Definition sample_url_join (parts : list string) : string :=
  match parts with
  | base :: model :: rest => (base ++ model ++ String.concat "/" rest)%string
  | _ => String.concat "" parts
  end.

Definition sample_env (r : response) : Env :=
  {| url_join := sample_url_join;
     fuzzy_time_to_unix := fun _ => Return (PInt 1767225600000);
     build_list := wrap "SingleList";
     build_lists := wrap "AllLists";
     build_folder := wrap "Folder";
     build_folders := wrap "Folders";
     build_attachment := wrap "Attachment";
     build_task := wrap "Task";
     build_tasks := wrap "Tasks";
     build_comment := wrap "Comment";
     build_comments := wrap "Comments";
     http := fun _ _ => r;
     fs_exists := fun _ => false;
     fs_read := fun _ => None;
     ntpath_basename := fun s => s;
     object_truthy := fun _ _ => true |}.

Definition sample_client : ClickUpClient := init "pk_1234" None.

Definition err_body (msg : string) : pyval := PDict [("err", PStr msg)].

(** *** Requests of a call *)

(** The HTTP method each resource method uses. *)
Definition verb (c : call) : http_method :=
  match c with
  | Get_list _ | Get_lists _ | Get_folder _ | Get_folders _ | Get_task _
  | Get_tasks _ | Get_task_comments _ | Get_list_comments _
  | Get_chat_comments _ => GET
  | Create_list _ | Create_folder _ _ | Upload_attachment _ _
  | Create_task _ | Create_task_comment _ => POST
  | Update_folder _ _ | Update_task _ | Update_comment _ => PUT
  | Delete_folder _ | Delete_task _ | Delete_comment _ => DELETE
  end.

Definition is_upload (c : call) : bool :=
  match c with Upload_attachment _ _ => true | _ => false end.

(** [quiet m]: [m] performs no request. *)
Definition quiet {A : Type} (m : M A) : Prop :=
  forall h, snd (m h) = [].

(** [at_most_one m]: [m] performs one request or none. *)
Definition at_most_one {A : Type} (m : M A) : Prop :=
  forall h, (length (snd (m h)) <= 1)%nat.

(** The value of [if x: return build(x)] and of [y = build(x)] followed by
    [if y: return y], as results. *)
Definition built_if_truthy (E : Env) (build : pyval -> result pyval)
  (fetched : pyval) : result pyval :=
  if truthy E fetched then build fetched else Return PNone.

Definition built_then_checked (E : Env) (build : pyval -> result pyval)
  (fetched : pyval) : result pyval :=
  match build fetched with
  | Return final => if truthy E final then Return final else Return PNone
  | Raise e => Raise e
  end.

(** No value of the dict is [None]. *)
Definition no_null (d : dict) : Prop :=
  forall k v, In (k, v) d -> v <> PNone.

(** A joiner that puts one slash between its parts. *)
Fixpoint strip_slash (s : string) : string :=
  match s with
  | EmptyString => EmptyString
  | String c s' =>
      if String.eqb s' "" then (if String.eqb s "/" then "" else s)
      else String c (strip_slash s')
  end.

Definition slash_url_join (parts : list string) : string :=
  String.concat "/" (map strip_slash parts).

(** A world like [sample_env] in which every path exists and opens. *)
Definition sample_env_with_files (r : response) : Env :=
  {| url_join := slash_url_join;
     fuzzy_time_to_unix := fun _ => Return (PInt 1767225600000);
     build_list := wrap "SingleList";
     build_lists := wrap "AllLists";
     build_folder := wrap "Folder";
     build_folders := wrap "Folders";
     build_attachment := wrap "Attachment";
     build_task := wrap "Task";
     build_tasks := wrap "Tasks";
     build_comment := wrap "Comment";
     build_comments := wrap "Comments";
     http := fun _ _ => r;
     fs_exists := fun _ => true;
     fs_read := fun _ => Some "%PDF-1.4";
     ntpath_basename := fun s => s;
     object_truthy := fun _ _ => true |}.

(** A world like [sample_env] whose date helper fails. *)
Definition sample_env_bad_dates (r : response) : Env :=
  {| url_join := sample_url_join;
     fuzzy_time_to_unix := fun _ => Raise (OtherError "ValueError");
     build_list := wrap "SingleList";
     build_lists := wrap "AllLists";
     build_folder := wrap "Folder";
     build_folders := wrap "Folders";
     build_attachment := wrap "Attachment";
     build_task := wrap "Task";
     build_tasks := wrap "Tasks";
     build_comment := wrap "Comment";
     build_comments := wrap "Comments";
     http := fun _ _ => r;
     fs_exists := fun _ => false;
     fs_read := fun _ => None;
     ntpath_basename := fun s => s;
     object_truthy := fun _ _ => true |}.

Assignment —
Which of the lines above include the word "concat"? List those lines.

Response to this task —
  | base :: model :: rest => (base ++ model ++ String.concat "/" rest)%string
  | _ => String.concat "" parts
  String.concat "/" (map strip_slash parts).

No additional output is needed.